虎鲨第一个伸手掀开箱盖。里面没有他们想象中的宝藏或戒指,只有一摞封存得十分仔细的文件,最上面覆盖着一层干净的油纸。扶幽小心地揭起油纸,露出下面叠放整齐的纸页。
“这是什么?记录吗?”多多凑近了看。
虎鲨却先一步把手伸进箱子深处,从文件的夹层里抽出了一张卷着的纸:“哎哟,还夹着一张画儿呢!挺有情调啊!”
他大大咧咧地展开那张纸。纸张有些发脆,但保存得比预想中要好,色彩虽然淡了,但线条依然清晰。那是一张素描人物像——笔触有些潦草,带着随意的痕迹,但看得出作画的人很用心。画上是一个年轻女子,莫约二十出头的年纪,长发,眉眼柔和,嘴角有一抹不明显的笑意。她的侧脸微微偏着,像是在看某个不远处的方向。
婷婷第一个注意到细节。她屏住了呼吸,声音变得极轻:“……你们看,画里的这个人……”
她的手电光停在纸张的一角。那里,用铅笔写着一个极简的落款,笔迹很轻,像是画完的人在落款时犹豫过——
一个字母。
“L”。
光线在狭小的空间里微微晃动。所有的人都不再说话了。
“……L?”虎鲨重复了一遍这个字母,声音里带着一种他自己都没意识到的谨慎,“落影的‘落’?”
“可能只是巧合……”多多说,但他自己的声音也是虚的。
“纸张……的老化程度……和那个日历差不多。”扶幽轻声道,“确实是……五十多年前的笔迹。”
“五十多年前。”多多重复了一遍这个数字,“也就是说,五十多年前,有人在这座灯塔里,画了一个和落影长得一模一样的女人,目测二十多岁,然后签了一个‘L’。”
没有人接话。
海风从二层的破窗外灌进来,吹动那张素描纸的边缘,发出极轻的哗啦声。像是画里的人,正在隔着五十多年的时间,对他们轻轻叹了口气。

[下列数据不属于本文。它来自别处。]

(* ===== verification/Serve.v ===== *)
(** * Serving one request ([crates/server/src/session.rs], [handle_request])

    The task of a request stream and the closure it spawns, from the request decoded to
    its answer: the fence, the client's cancel, the run of [Ops.dispatch] call by call,
    and what is sent.  A step is taken in whatever state the session is in, as the
    session's other requests move it ([serves]).

    [serve_step] is checked against the session machine of [Session.v]: each step is
    one of its steps ([handler_refines_session]), so what that machine guarantees
    holds of the handlers.  Sampling, events, phases and the statistics they go to
    are left out, as is the stage before the request is decoded, which sends nothing;
    [encode]'s failure is one of the ways a reply is not written. *)

From S2P Require Import Prelude Types Msg Wire Owners ServerHandles Session Revision.
From S2P Require Import Dirents Sys Export Ops OpsLogic.

(** What is sent on the stream and its connection. *)
Inductive Out :=
| Out_Reply (resp : Response)
| Out_Reset (code : Z)
| Out_Close (code : Z).
#[export] Instance Out_eq_dec : EqDecision Out.
Proof. solve_decision. Defined.

(** The server's [close_code::SUPERSEDED]. *)
Definition CLOSE_SUPERSEDED : Z := 3.

(** What a joined closure came to: [Ok(Some(Ran))], [Ok(None)], a panic. *)
Inductive Joined := J_Ran (resp : Response) | J_Unrun | J_Panicked.

(** The closure on its blocking thread. *)
Inductive Closure :=
| C_none
| C_spawned
| C_running (p : Prog Response)
| C_returned (j : Joined).

(** Where the task awaits: [At_hold] the [select!] around [drain]; [At_select] the one
    around the closure; [At_await] the closure alone, once the client gave up;
    [At_send] the write of its reply. *)
Inductive Where := At_hold | At_select | At_await (fenced : bool) | At_send (resp : Response) | At_done.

“……这已经不是什么‘巧合’了。”查理的声音很低,低到只有DODO队的人能听见,“这是一个正在浮出水面的秘密。而且它比我们想象的,要大得多。”
虎鲨小心翼翼地把那张画放回箱子里,像是怕稍一用力,纸张就会碎成粉末。
几个人站起来的时候,都察觉到了彼此呼吸里的紧绷感。
“先别告诉她。”多多低声说,“在没有搞清楚之前……先什么都别说。”
他回头看了一眼楼梯的方向。落影还在上面某处,安静地、独自地,站在五十多年前的某个旧时光里。她不知道他们刚刚发现了什么。
也许她也不知道,那张画里那个和她一模一样的人,到底是谁。
又或者——她知道。而这就是她一直在找的答案。